If one follows the south side’s assertion, flying bodies coming from the north to the south and from the south to the north should belong to the NORTH [emphasis added] and if photos of south side areas are available from the flying bodies, ALL [emphasis added] of them should belong to the north.
If then, flying bodies coming from the south to the north and from the north to the south in the areas north of the Military Demarcation Line should belong to south Korea and if photos of areas of the north side are available from the flying bodies, they should belong to south Korea.
The “central joint inspection team” produced the writing style in the north marked on the engine battery as one of the most convincing [pieces of] evidence proving that the drones belong to the “north”.
It is said that the front side of the engine battery of a drone at present bears the trade mark “date of kiyong (use) June 25, 2013” and “date of [expiration] June 25, 2014.”
They insist that this is the method of writing trade mark commonly used in the north and to write “naltsa (date)” used by south Korea as “nalja” is the writing of the north Korean style.
People in the north never use the word “kiyong” on any product. There is no explanation about the word “kiyong” in the large Korean dictionary in the north.
The recent “results of investigation” claimed that Chinese and Japanese letters are seen on the back of the battery and the device supporting the flying posture of the drones was made by Futaba of Japan.
If they assert the drones belong to the “north” as they bear Korean letters, how they will explain the Chinese and Japanese letters and Japan-made device.
Fingerprints were cited as one of the evidence proving the claim that the drones belong to the north.
If one with normal way of thinking insists that the fingerprints they claim found on the drones belong to north Koreans simply because they are not south Koreans’, no one can trust the assertion.
A spokesman for the south Korean Ministry of Defense announced at the outset that “it would not be easy to find the place where the north’s drone took off even if over 30 trillion won was spent out of the defense budget.”
Some days later, he claimed that the take-off point of the drone was confirmed, adding that it was Onchon airfield in South Hwanghae Province.
Onchon airfield of the DPRK is situated in South Phyongan Province, not in South Hwanghae Province.
A few days later, he corrected the take-off point of the drone announced earlier, noting that an airfield near Ongjin in South Hwanghae Province was the place where it took off.
People in the north have never heard there is an airfield near Ongjin.
The south Korean authorities cited the blue color of the drone as evidence to proving that the drones belong to the north.
They claim blue and white colors are “colors used in north Korea”. Is there anyone who can agree with this?

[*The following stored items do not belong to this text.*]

(* ===== verification/Artifacts.v ===== *)
(** * The names of build artifacts

    The patterns of the names that Kbuild may have left behind denote a finite language; here
    it is spelled out, so that what the installer is ready to remove can be read off. *)

From Stdlib Require Import Ascii.
From stdpp Require Import base list strings sets.
From S2P Require Import Prelude PyText PyRegex RegexFacts World KsuPatches Sources.

(** ** Patterns with a finite language *)

(** The pattern matches exactly the given texts, and captures nothing. *)
Definition denotes (r : regex) (ws : list text) : Prop :=
  ∀ c g c' g', matches r c g c' g' ↔ g' = g ∧ ∃ w, w ∈ ws ∧ reads c w c'.

Lemma denotes_lit t : denotes (lit t) [t].
Proof.
  intros c g c' g'. rewrite matches_lit. setoid_rewrite list_elem_of_singleton. naive_solver.
Qed.

Lemma denotes_eps : denotes REps [[]].
Proof.
  intros c g c' g'. rewrite matches_eps. setoid_rewrite list_elem_of_singleton. split.
  - intros [-> ->]. split; [done|]. exists []. by split; [|apply reads_nil].
  - intros (-> & w & -> & ->%reads_nil). done.
Qed.

Lemma denotes_seq r1 r2 ws1 ws2 :
  denotes r1 ws1 → denotes r2 ws2 →
  denotes (RSeq r1 r2) (flat_map (λ u, map (app u) ws2) ws1).
Proof.
  intros H1 H2 c g c' g'. rewrite matches_seq. split.
  - intros (c1 & g1 & (-> & u & Hu & Hr1)%H1 & (-> & v & Hv & Hr2)%H2). split; [done|].
    exists (u ++ v). split; [|apply reads_app; eauto].
    apply list_elem_of_In, in_flat_map. exists u. split; [by apply list_elem_of_In|].
    apply in_map. by apply list_elem_of_In.
  - intros (-> & w & Hw & Hr). apply list_elem_of_In, in_flat_map in Hw as (u & Hu & Hw).
    apply in_map_iff in Hw as (v & <- & Hv). apply reads_app in Hr as (c1 & Hr1 & Hr2).
    exists c1, g. split; [apply H1|apply H2]; (split; [done|]); eexists;
      (split; [by apply list_elem_of_In|done]).
Qed.

Lemma denotes_alt r1 r2 ws1 ws2 :
  denotes r1 ws1 → denotes r2 ws2 → denotes (RAlt r1 r2) (ws1 ++ ws2).
Proof.
  intros H1 H2 c g c' g'. rewrite matches_alt, (H1 c g c' g'), (H2 c g c' g').
  setoid_rewrite elem_of_app. naive_solver.
Qed.

Lemma denotes_alts ts : ts ≠ [] → denotes (alts (map (λ t, lit (py t)) ts)) (map py ts).
Proof.
  induction ts as [|t ts IH]; [done|intros _]. destruct ts as [|t' ts]; [apply denotes_lit|].
  apply (denotes_alt _ _ [py t]); [apply denotes_lit|by apply IH].
Qed.

Lemma denotes_fullmatch r ws s :
  denotes r ws → (match re_fullmatch r s with Some _ => true | None => false end = true ↔ s ∈ ws).
Proof.
  intros Hd. split.
  - destruct (re_fullmatch r s) as [m|] eqn:E; [intros _|done].
    apply fullmatch_sound, Hd in E as (_ & w & Hw & Hr).
    by apply reads_line_end in Hr as [<- _].
  - intros Hs. destruct (fullmatch_complete r s []) as [m ->]; [|done].
    apply Hd. split; [done|]. exists s. split; [done|apply reads_whole].
Qed.

(** ** The names *)

Definition units : list string := ["core"; "policy"; "namespace"; "lsm"].

(** Each unit between a prefix and each of the suffixes. *)
Definition unit_files (prefix : string) (suffixes : list string) : list string :=
  flat_map (λ u, map (λ s, prefix +:+ u +:+ s)%string suffixes) units.

Definition artifact_names : list string :=
  unit_files "" [".o"] ++
  unit_files "." [".o.cmd"; ".o.d"] ++
  unit_files "" [".ko"; ".mod"; ".mod.c"; ".mod.o"] ++
  unit_files "." [".ko.cmd"; ".mod.cmd"; ".mod.o.cmd"] ++
  ["built-in.a"; ".built-in.a.cmd"; "modules.order"; ".modules.order.cmd"; "Module.symvers"].

(** The languages of the nine patterns. *)
Definition pattern_words : list (list text) :=
  map (map name_text)
    [unit_files "" [".o"]; unit_files "." [".o.cmd"; ".o.d"];
     unit_files "" [".ko"; ".mod"; ".mod.c"; ".mod.o"];
     unit_files "." [".ko.cmd"; ".mod.cmd"; ".mod.o.cmd"];
     ["built-in.a"]; [".built-in.a.cmd"]; ["modules.order"]; [".modules.order.cmd"];
     ["Module.symvers"]].

(** The language of a pattern, along its syntax. *)
Ltac language :=
  lazymatch goal with
  | |- denotes (RSeq _ _) _ => eapply denotes_seq; language
  | |- denotes (alts _) _ => apply denotes_alts; discriminate
  | |- denotes (lit _) _ => apply denotes_lit
  | |- denotes REps _ => apply denotes_eps
  end.

Lemma artifact_patterns : Forall2 denotes KBUILD_ARTIFACT_PATTERNS pattern_words.
Proof.
  assert (∀ r ws ws', denotes r ws → ws = ws' → denotes r ws') as Heq by (by intros ? ? ? ? <-).
  unfold KBUILD_ARTIFACT_PATTERNS, pattern_words, unit_names, one_of, seqs.
  cbn [foldr].
  repeat (apply Forall2_cons_2; [|]); [..|apply Forall2_nil_2];
    (eapply Heq; [language|vm_compute; reflexivity]).
Qed.

Lemma name_text_inj m n : name_text m = name_text n → m = n.
Proof.
  unfold name_text. intros H.
  rewrite <- (String.string_of_list_ascii_of_string m), H.
  apply String.string_of_list_ascii_of_string.
Qed.

Lemma existsb_Forall2 {A B} (P : A → B → Prop) (f : A → bool) (g : B → bool) l k :
  (∀ a b, P a b → f a = g b) → Forall2 P l k → existsb f l = existsb g k.
Proof. intros H. induction 1; simpl; [done|]. by rewrite (H x y), IHForall2. Qed.

(** C32: the files that [copy_sources] may take for build artifacts are exactly the 45 of the
    list: for each unit its object, dependency and module files, and five files of the
    directory.  No other name is accepted, whatever surrounds or extends one of these. *)
Theorem artifact_names_exact n : is_artifact_name n = true ↔ n ∈ artifact_names.
Proof.
  assert (is_artifact_name n = existsb (λ ws, bool_decide (name_text n ∈ ws)) pattern_words)
    as ->.
  { unfold is_artifact_name. eapply existsb_Forall2; [|apply artifact_patterns].
    intros r ws Hd. apply Bool.eq_true_iff_eq.
    by rewrite (denotes_fullmatch r ws), bool_decide_eq_true. }
  assert (concat pattern_words = map name_text artifact_names) as Hc
    by (vm_compute; reflexivity).
  rewrite existsb_exists. split.
  - intros (ws & Hws & Hn%bool_decide_eq_true).
    assert (In (name_text n) (map name_text artifact_names)) as Hin.
    { rewrite <- Hc. apply in_concat. exists ws. split; [done|by apply list_elem_of_In]. }
    apply in_map_iff in Hin as (m & ->%name_text_inj & Hm). by apply list_elem_of_In.
  - intros Hn%list_elem_of_In. apply (in_map name_text) in Hn. rewrite <- Hc in Hn.
    apply in_concat in Hn as (ws & Hws & Hn). exists ws. split; [done|].
    apply bool_decide_eq_true. by apply list_elem_of_In.
Qed.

“One cannot but construe that drones were sent by the north as it is a short distance for neighboring countries to launch such drones and they were not launched in the south either”. This is one clause of the “intermediary investigation results” which judged on the basis of the flying range that the drones were sent by the “north”.
If then, do all flying bodies in the world with either short or long flying range belong to the “north”?

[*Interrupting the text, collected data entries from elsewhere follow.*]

(* ===== verification/Frames.v ===== *)
(** * What an operation leaves alone

    [preserves R m]: whatever [m] returns, the worlds before and after are related by the
    preorder [R].  The predicate is closed under the constructs of the monad, so a fact about
    a whole command follows from the facts about its reads and writes. *)

From Stdlib Require Import Ascii.
From stdpp Require Import base list strings gmap.
From S2P Require Import Prelude PyText PyResult World Transaction.

#[local] Opaque walk.

Definition preserves (R : world → world → Prop) {A} (m : M A) : Prop :=
  ∀ w r w', m w = (r, w') → R w w'.

Section preserves.
Context (R : world → world → Prop) `{!PreOrder R}.

Lemma preserves_ret {A} (a : A) : preserves R (mret a).
Proof. by intros w r w' [= <- <-]. Qed.

Lemma preserves_raise {A} e : preserves R (@raise A e).
Proof. by intros w r w' [= <- <-]. Qed.

Lemma preserves_lift {A} (m : result A) : preserves R (lift m).
Proof. by intros w r w' [= <- <-]. Qed.

Lemma preserves_gets {A} (f : world → A) : preserves R (gets f).
Proof. by intros w r w' [= <- <-]. Qed.

Lemma preserves_bind {A B} (m : M A) (f : A → M B) :
  preserves R m → (∀ a, preserves R (f a)) → preserves R (m ≫= f).
Proof.
  intros Hm Hf w r w' H. minv H a w1 E; [by etrans; [eapply Hm|eapply Hf]|].
  injection H as <- <-. by eapply Hm.
Qed.

(** The continuation may use what the first step returned. *)
Lemma preserves_bind_dep {A B} (m : M A) (f : A → M B) :
  preserves R m → (∀ w a w', m w = (Ok a, w') → preserves R (f a)) → preserves R (m ≫= f).
Proof.
  intros Hm Hf w r w' H. minv H a w1 E; [by etrans; [eapply Hm|eapply Hf]|].
  injection H as <- <-. by eapply Hm.
Qed.

Lemma preserves_catch {A} (m : M A) h :
  preserves R m → (∀ e, preserves R (h e)) → preserves R (catch m h).
Proof.
  intros Hm Hh w r w'. unfold catch. destruct (m w) as [[a|e] w1] eqn:E.
  - intros [= <- <-]. by eapply Hm.
  - intros H. etrans; [by eapply Hm|by eapply Hh].
Qed.

Lemma preserves_when b m : preserves R m → preserves R (when b m).
Proof. destruct b; [done|]. intros _. apply preserves_ret. Qed.

Lemma preserves_for_each {A} (l : list A) body :
  (∀ a, a ∈ l → preserves R (body a)) → preserves R (for_each l body).
Proof.
  induction l as [|a l IH]; intros H; simpl; [apply preserves_ret|].
  apply preserves_bind; [apply H; by left|]. intros _. apply IH. intros; apply H; by right.
Qed.

Lemma preserves_stat_file p : preserves R (stat_file p).
Proof.
  intros w r w'. unfold stat_file. mstep.
  repeat split_match; intros [= <- <-]; reflexivity.
Qed.

Lemma preserves_read_bytes p : preserves R (read_bytes p).
Proof.
  apply preserves_bind; [apply preserves_stat_file|intros f; apply preserves_ret].
Qed.

Lemma preserves_read_text p : preserves R (read_text p).
Proof.
  apply preserves_bind; [apply preserves_read_bytes|intros f; apply preserves_ret].
Qed.

Lemma preserves_read p : preserves R (read p).
Proof.
  apply preserves_catch; [apply preserves_read_text|].
  intros [m|[] q|c]; apply preserves_raise.
Qed.
End preserves.

Create HintDb frames.
#[export] Hint Resolve preserves_ret preserves_raise preserves_lift preserves_gets
  preserves_read_text preserves_read_bytes preserves_read : frames.

(** Proves [preserves R m] along the structure of [m]; [tac] is tried on the leaves. *)
Ltac preserves_with tac :=
  repeat first
    [ solve [auto with frames typeclass_instances]
    | solve [tac]
    | apply preserves_bind; [auto with typeclass_instances| |intros ?]
    | apply preserves_when; [auto with typeclass_instances|]
    | apply preserves_for_each; [auto with typeclass_instances|intros ? ?]
    | match goal with
      | |- preserves _ (match ?x with _ => _ end) =>
          let E := fresh "E" in destruct x eqn:E
      | |- preserves _ (let '_ := ?x in _) => destruct x
      | |- preserves _ (raise_install _) => apply preserves_raise
      | |- preserves _ (ask _) => apply preserves_gets
      end ].

Ltac preserves := preserves_with idtac.

(** ** Equal state: everything but the output *)

Definition same_state (w w' : world) : Prop :=
  w_fs w' = w_fs w ∧ w_tx w' = w_tx w ∧ w_validation_only w' = w_validation_only w ∧
  w_work_mode w' = w_work_mode w ∧ w_clock w' = w_clock w ∧ w_fault w' = w_fault w.

#[export] Instance same_state_equivalence : Equivalence same_state.
Proof.
  split; unfold same_state.
  - by intros w.
  - intros w1 w2. intuition congruence.
  - intros w1 w2 w3. intuition congruence.
Qed.

(** In validation mode the state stays equal. *)
Definition validation_frame (w w' : world) : Prop :=
  w_validation_only w = true → same_state w w'.

#[export] Instance validation_frame_preorder : PreOrder validation_frame.
Proof.
  split; unfold validation_frame; [done|].
  intros w1 w2 w3 H12 H23 Hv. specialize (H12 Hv). etrans; [done|].
  apply H23. destruct H12 as (_ & _ & -> & _). done.
Qed.

Lemma preserves_print line : preserves same_state (print line).
Proof. by intros w r w' [= <- <-]. Qed.
#[export] Hint Resolve preserves_print : frames.

Lemma write_validation p s : preserves validation_frame (write p s).
Proof.
  unfold write. apply preserves_bind; [auto with typeclass_instances|apply preserves_gets; apply _|].
  intros fs. apply preserves_bind; [auto with typeclass_instances|preserves|].
  intros old. destruct (match old with Some t => _ | None => _ end); [preserves|].
  intros w r w' H Hv. rewrite gets_bind, Hv in H. simpl in H. by injection H as <- <-.
Qed.
#[export] Hint Resolve write_validation : frames.

(** ** Inversion and execution of the reading steps *)

Lemma lift_bind {A B} (m : result A) (f : A → M B) w :
  (lift m ≫= f) w = match m with Ok a => f a w | Err e => (Err e, w) end.
Proof. by destruct m. Qed.

Lemma lift_bind_ok {A B} (m : result A) (f : A → M B) w b w' :
  (lift m ≫= f) w = (Ok b, w') → ∃ a, m = Ok a ∧ f a w = (Ok b, w').
Proof. rewrite lift_bind. destruct m; [eauto|done]. Qed.

(** A step that changes nothing, in a run that succeeds. *)
Lemma pure_bind_ok {A B} (m : M A) (f : A → M B) w b w' :
  preserves eq m → (m ≫= f) w = (Ok b, w') →
  ∃ a, m w = (Ok a, w) ∧ f a w = (Ok b, w').
Proof.
  intros Hm H. rewrite bind_eq in H. destruct (m w) as [[a|e] w1] eqn:E; [|done].
  assert (w = w1) as <- by (by eapply Hm). eauto.
Qed.

Lemma read_bind_ok {B} p (f : text → M B) w b w' :
  (read p ≫= f) w = (Ok b, w') → ∃ s, read p w = (Ok s, w) ∧ f s w = (Ok b, w').
Proof. apply pure_bind_ok, (preserves_read eq). Qed.

Lemma for_each_ok {A} (l : list A) body w w' :
  (∀ a, preserves eq (body a)) → for_each l body w = (Ok tt, w') →
  w' = w ∧ ∀ a, a ∈ l → body a w = (Ok tt, w).
Proof.
  intros Hb. induction l as [|a l IH]; intros H.
  { injection H as <-. split; [done|]. by intros a ?%not_elem_of_nil. }
  apply pure_bind_ok in H as ([] & Ha & H); [|done]. apply IH in H as [-> Hl].
  split; [done|]. intros b [->|Hbl]%elem_of_cons; auto.
Qed.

The south Korean Ministry of Defense on Mar. 31 claimed it confirmed those drones were launched from the area of the north side as a radar of E-8 detected a drone flying to Paekryong Island from the north.
It made a poor excuse that the south side fired at least 300 shells from Vulcan artillery pieces three times the moment the drone was detected but could not shoot down the drone flying at the altitude of 5-6 km because the maximum firing range of those guns is just 2 km.
[Then, t]he “central joint inspection team,” as if it had forgotten all what it had said, made public that the drone discovered on Paekryong Island crashed due to the lack of fuel, flying zigzag at the speed of 100-120 km per hour at the altitude of 1.4 km.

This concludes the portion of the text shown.